Records from a data collection:
━━━━━━━━━━━━━━━━━━━━

Lemma Post_save_rec_preserves n self : preserves f (Post_save_rec n self).
Proof.
  revert self. induction n as [|n IH]; intros self; [apply preserves_raise|].
  rewrite Post_save_rec_S. apply preserves_bind; [apply verify_post_preserves|].
  intros self1. apply preserves_bind; [apply preserves_gets|]. intros created.
  apply preserves_bind; [apply preserves_modify; intros; apply f_posts|].
  intros _. apply preserves_bind.
  { destruct created; [by apply Post_apply_with_preserves|apply preserves_ret]. }
  intros self2. apply preserves_bind; [apply finalize_post_preserves|].
  intros _. apply preserves_ret.
Qed.

Lemma Post_save_preserves self : preserves f (Post_save self).
Proof. apply Post_save_rec_preserves. Qed.

Hypothesis f_profiles : ∀ g d, f (DB.set_profiles g d) = f d.

Lemma Vote_apply_preserves v dir : preserves f (Vote_apply v dir).
Proof.
  unfold Vote_apply, Vote_post, UserProfile_save, get_profile.
  frame_with ltac:(first
    [ apply fetch_post_preserves | apply Post_save_preserves
    | apply Post_parent_preserves
    | (apply preserves_modify; intros; apply f_profiles) ]).
Qed.

End Frames.

(** *** The nesting of saves *)

Lemma fetch_post_in_fuel k w : in_fuel (fetch_post k) w.
Proof. unfold fetch_post. fuel_with fail. Qed.

Lemma fetch_post_Ok k w q w' :
  fetch_post k w = Ok q w' →
  w' = w ∧ ∃ r, DB.posts (db w) !! k = Some r ∧ q = Post.of_row k r.
Proof.
  unfold fetch_post, bind, gets.
  destruct (DB.posts (db w) !! k) as [r|]; [|done].
  intros [= <- <-]. eauto.
Qed.

Lemma Post_parent_in_fuel self w : in_fuel (Post_parent self) w.
Proof. unfold Post_parent. fuel_with ltac:(apply fetch_post_in_fuel). Qed.

(** The parent object an access gives is the cached one or a stored one. *)
Lemma Post_parent_Ok self w q w' :
  Post_parent self w = Ok (Some q) w' →
  w' = w
  ∧ (Post.parent self = Obj q
     ∨ ∃ k r, Post.parent self = ById k ∧ DB.posts (db w) !! k = Some r
              ∧ q = Post.of_row k r).
Proof.
  unfold Post_parent. destruct (Post.parent self) as [|k|p]; [done| |].
  - intros (q' & w1 & (-> & r & Er & ->)%fetch_post_Ok & [= <- <-])%bind_Ok_inv.
    split; [done|]. right. eauto.
  - intros [= <- <-]. auto.
Qed.

Lemma settle_title_in_fuel self w : in_fuel (settle_title self) w.
Proof. unfold settle_title. fuel_with ltac:(apply Post_parent_in_fuel). Qed.

Lemma settle_title_Ok self w pt w' :
  settle_title self w = Ok pt w' →
  w' = w
  ∧ (pt.1 = Post.parent self
     ∨ ∃ k r, Post.parent self = ById k ∧ DB.posts (db w) !! k = Some r
              ∧ pt.1 = Obj (Post.of_row k r)).
Proof.
  unfold settle_title. case_decide; [|intros [= <- <-]; auto].
  intros ([q|] & w1 & E & E')%bind_Ok_inv.
  - apply Post_parent_Ok in E as [-> Hq]. injection E' as <- <-.
    split; [done|]. simpl.
    destruct Hq as [->|(k & r & ? & ? & ->)]; [by left|right; eauto].
  - injection E' as <- <-.
    unfold Post_parent in E. destruct (Post.parent self) as [|k|p]; [| |done].
    + injection E as <-. auto.
    + apply bind_Ok_inv in E as (? & ? & _ & [=]).
Qed.

Lemma verify_post_in_fuel self w : in_fuel (verify_post self) w.
Proof. unfold verify_post. fuel_with ltac:(apply settle_title_in_fuel). Qed.

(** What [verify_post] leaves when it returns: the store, the key and the
    type are the same; the parent object is the one cached before, or a
    stored one. *)
Lemma verify_post_Ok self w self' w' :
  verify_post self w = Ok self' w' →
  db w' = db w ∧ Post.id self' = Post.id self ∧ Post.type self' = Post.type self
  ∧ (Post.parent self' = Post.parent self
     ∨ ∃ k r, Post.parent self = ById k ∧ DB.posts (db w) !! k = Some r
              ∧ Post.parent self' = Obj (Post.of_row k r)).
Proof.
  unfold verify_post.
  intros (cd & w1 & E1 & (ld & w2 & E2 & (pt & w3 & E3 & E4)%bind_Ok_inv)
            %bind_Ok_inv)%bind_Ok_inv.
  assert (D1 : db w1 = db w).
  { destruct (Post.creation_date self); [by injection E1 as _ <-|].
    by injection E1 as _ <-. }
  assert (D2 : db w2 = db w1).
  { destruct (Post.lastedit_date self); [by injection E2 as _ <-|].
    by injection E2 as _ <-. }
  apply settle_title_Ok in E3 as [-> Hpt].
  injection E4 as <- <-. simpl. split_and!; [congruence|done|done|].
  rewrite D2, D1 in Hpt. done.
Qed.

Lemma finalize_post_in_fuel instance created w :
  in_fuel (finalize_post instance created) w.
Proof.
  unfold finalize_post, post_create_notification, create_revision,
    PostRevision_create.
  fuel_with fail.
Qed.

━━━━━━━━━━━━━━━━━━━━

WHAT TO WORK ON: Which lines above run from the one containing "intros _. apply preserves_bind." down to the one containing "Proof. apply Post_save_rec_preserves. Qed."? Repeat exactly those, both ends included, and nothing else.

PROBLEM SOLUTION:
  intros _. apply preserves_bind.
  { destruct created; [by apply Post_apply_with_preserves|apply preserves_ret]. }
  intros self2. apply preserves_bind; [apply finalize_post_preserves|].
  intros _. apply preserves_ret.
Qed.

Lemma Post_save_preserves self : preserves f (Post_save self).
Proof. apply Post_save_rec_preserves. Qed.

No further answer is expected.